=== TASK TO CARRY OUT ===
Return every line from the one with "AVoteDelegation _ => CertificateKind.VoteDelegation" through the one with "AnUnregisterDelegateRepresentative _ =>", inclusive, exactly as it appears below.

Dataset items
= = =
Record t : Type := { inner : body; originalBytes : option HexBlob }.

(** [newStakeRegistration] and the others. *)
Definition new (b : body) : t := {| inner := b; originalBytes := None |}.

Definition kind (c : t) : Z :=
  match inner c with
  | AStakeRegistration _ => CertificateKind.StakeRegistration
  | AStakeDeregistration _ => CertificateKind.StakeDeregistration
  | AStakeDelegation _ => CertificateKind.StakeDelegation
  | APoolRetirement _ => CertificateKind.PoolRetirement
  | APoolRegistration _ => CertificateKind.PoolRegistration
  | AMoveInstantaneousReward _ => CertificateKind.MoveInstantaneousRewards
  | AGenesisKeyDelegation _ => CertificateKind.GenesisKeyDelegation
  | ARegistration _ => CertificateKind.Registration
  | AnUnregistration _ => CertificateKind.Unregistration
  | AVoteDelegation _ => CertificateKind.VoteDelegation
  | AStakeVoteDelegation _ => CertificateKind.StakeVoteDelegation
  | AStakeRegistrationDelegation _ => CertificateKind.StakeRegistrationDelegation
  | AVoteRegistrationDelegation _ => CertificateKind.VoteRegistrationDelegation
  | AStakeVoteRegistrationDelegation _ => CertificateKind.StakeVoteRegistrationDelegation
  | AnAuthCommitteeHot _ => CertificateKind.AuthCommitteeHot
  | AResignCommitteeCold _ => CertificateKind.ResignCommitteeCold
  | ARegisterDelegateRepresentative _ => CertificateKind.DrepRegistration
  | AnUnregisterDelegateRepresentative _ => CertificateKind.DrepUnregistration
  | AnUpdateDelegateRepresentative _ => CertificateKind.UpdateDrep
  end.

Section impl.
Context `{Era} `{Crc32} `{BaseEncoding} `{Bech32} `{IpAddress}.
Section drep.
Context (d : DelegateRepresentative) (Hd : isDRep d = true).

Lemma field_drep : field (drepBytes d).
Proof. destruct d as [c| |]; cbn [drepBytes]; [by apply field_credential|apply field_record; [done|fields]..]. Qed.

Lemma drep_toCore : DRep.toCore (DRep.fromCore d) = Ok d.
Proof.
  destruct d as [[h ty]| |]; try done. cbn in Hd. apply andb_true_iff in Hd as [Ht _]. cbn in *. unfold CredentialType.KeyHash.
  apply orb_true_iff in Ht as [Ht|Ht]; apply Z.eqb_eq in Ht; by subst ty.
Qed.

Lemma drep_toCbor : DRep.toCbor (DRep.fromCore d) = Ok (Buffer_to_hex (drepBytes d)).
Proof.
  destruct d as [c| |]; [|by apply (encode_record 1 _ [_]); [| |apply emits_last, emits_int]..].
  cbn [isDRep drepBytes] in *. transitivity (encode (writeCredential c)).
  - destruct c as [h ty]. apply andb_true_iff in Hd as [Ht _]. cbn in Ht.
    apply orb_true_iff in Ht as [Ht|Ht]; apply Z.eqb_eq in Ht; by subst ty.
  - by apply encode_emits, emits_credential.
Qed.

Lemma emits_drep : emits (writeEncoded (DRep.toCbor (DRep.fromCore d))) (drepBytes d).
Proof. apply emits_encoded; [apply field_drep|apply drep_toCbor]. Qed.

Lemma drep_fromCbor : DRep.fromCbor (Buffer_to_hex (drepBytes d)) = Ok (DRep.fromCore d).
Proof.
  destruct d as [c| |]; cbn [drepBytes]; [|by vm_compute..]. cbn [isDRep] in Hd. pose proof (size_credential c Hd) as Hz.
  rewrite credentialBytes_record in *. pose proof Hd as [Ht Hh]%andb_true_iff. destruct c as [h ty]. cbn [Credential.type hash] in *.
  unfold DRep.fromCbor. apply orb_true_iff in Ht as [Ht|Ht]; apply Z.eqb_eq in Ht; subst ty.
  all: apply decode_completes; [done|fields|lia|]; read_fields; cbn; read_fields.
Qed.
= = =
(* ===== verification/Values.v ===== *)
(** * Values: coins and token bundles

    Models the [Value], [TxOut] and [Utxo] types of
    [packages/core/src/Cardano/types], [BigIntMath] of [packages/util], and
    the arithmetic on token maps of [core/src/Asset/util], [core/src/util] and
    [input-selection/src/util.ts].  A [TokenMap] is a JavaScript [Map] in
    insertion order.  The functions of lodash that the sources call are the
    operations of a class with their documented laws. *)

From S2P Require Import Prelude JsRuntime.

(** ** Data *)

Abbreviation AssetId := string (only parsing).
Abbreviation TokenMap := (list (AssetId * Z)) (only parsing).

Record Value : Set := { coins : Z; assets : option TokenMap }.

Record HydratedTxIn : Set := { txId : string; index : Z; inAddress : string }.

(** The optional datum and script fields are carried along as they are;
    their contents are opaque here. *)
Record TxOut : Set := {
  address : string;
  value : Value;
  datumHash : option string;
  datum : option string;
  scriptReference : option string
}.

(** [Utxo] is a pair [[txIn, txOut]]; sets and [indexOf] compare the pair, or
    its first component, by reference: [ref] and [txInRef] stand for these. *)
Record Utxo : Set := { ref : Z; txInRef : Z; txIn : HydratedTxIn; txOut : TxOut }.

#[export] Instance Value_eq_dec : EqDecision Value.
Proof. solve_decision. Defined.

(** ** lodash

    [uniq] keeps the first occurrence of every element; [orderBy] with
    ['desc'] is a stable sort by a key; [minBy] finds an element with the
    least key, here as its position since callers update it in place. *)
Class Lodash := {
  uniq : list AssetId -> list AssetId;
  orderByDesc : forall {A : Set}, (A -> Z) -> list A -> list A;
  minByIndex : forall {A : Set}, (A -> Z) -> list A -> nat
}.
= = =
=== TASK ANSWER ===
  | AVoteDelegation _ => CertificateKind.VoteDelegation
  | AStakeVoteDelegation _ => CertificateKind.StakeVoteDelegation
  | AStakeRegistrationDelegation _ => CertificateKind.StakeRegistrationDelegation
  | AVoteRegistrationDelegation _ => CertificateKind.VoteRegistrationDelegation
  | AStakeVoteRegistrationDelegation _ => CertificateKind.StakeVoteRegistrationDelegation
  | AnAuthCommitteeHot _ => CertificateKind.AuthCommitteeHot
  | AResignCommitteeCold _ => CertificateKind.ResignCommitteeCold
  | ARegisterDelegateRepresentative _ => CertificateKind.DrepRegistration
  | AnUnregisterDelegateRepresentative _ => CertificateKind.DrepUnregistration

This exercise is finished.